Record excerpts
+-------+

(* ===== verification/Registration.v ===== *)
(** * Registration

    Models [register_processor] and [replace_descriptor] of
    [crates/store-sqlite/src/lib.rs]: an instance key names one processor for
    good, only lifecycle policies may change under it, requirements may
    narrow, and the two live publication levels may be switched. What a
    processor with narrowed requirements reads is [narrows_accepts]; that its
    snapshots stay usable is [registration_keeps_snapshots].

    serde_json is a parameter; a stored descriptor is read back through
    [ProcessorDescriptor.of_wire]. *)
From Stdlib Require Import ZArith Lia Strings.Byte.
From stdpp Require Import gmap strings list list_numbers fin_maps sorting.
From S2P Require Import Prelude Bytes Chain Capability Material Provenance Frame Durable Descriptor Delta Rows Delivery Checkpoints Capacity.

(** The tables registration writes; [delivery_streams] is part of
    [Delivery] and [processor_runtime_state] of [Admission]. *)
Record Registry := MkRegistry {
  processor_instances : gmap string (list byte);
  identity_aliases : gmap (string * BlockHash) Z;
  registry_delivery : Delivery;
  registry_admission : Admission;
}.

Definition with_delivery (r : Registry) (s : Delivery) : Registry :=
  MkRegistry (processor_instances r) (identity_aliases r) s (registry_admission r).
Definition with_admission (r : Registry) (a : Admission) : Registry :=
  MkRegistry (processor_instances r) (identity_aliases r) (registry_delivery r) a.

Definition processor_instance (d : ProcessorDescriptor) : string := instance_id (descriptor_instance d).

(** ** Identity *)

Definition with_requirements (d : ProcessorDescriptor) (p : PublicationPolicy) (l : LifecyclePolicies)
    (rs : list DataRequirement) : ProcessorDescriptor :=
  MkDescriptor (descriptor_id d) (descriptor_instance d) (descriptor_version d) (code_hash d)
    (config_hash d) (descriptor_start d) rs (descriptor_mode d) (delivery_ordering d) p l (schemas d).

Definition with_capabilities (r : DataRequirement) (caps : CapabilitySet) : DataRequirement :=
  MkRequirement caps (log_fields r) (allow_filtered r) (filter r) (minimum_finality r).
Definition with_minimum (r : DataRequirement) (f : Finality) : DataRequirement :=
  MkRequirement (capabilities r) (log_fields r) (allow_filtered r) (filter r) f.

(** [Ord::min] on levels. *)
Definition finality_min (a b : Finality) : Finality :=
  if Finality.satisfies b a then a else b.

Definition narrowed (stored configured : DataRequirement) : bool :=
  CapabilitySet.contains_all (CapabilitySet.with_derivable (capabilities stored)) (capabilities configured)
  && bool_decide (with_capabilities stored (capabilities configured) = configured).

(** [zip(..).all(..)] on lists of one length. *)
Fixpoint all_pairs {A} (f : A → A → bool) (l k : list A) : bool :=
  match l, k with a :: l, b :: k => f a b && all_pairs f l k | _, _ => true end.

+-------+

About this task
Repeat all the entries exactly as given.

Expected output
(* ===== verification/Registration.v ===== *)
(** * Registration

    Models [register_processor] and [replace_descriptor] of
    [crates/store-sqlite/src/lib.rs]: an instance key names one processor for
    good, only lifecycle policies may change under it, requirements may
    narrow, and the two live publication levels may be switched. What a
    processor with narrowed requirements reads is [narrows_accepts]; that its
    snapshots stay usable is [registration_keeps_snapshots].

    serde_json is a parameter; a stored descriptor is read back through
    [ProcessorDescriptor.of_wire]. *)
From Stdlib Require Import ZArith Lia Strings.Byte.
From stdpp Require Import gmap strings list list_numbers fin_maps sorting.
From S2P Require Import Prelude Bytes Chain Capability Material Provenance Frame Durable Descriptor Delta Rows Delivery Checkpoints Capacity.

(** The tables registration writes; [delivery_streams] is part of
    [Delivery] and [processor_runtime_state] of [Admission]. *)
Record Registry := MkRegistry {
  processor_instances : gmap string (list byte);
  identity_aliases : gmap (string * BlockHash) Z;
  registry_delivery : Delivery;
  registry_admission : Admission;
}.

Definition with_delivery (r : Registry) (s : Delivery) : Registry :=
  MkRegistry (processor_instances r) (identity_aliases r) s (registry_admission r).
Definition with_admission (r : Registry) (a : Admission) : Registry :=
  MkRegistry (processor_instances r) (identity_aliases r) (registry_delivery r) a.

Definition processor_instance (d : ProcessorDescriptor) : string := instance_id (descriptor_instance d).

(** ** Identity *)

Definition with_requirements (d : ProcessorDescriptor) (p : PublicationPolicy) (l : LifecyclePolicies)
    (rs : list DataRequirement) : ProcessorDescriptor :=
  MkDescriptor (descriptor_id d) (descriptor_instance d) (descriptor_version d) (code_hash d)
    (config_hash d) (descriptor_start d) rs (descriptor_mode d) (delivery_ordering d) p l (schemas d).

Definition with_capabilities (r : DataRequirement) (caps : CapabilitySet) : DataRequirement :=
  MkRequirement caps (log_fields r) (allow_filtered r) (filter r) (minimum_finality r).
Definition with_minimum (r : DataRequirement) (f : Finality) : DataRequirement :=
  MkRequirement (capabilities r) (log_fields r) (allow_filtered r) (filter r) f.

(** [Ord::min] on levels. *)
Definition finality_min (a b : Finality) : Finality :=
  if Finality.satisfies b a then a else b.

Definition narrowed (stored configured : DataRequirement) : bool :=
  CapabilitySet.contains_all (CapabilitySet.with_derivable (capabilities stored)) (capabilities configured)
  && bool_decide (with_capabilities stored (capabilities configured) = configured).

(** [zip(..).all(..)] on lists of one length. *)
Fixpoint all_pairs {A} (f : A → A → bool) (l k : list A) : bool :=
  match l, k with a :: l, b :: k => f a b && all_pairs f l k | _, _ => true end.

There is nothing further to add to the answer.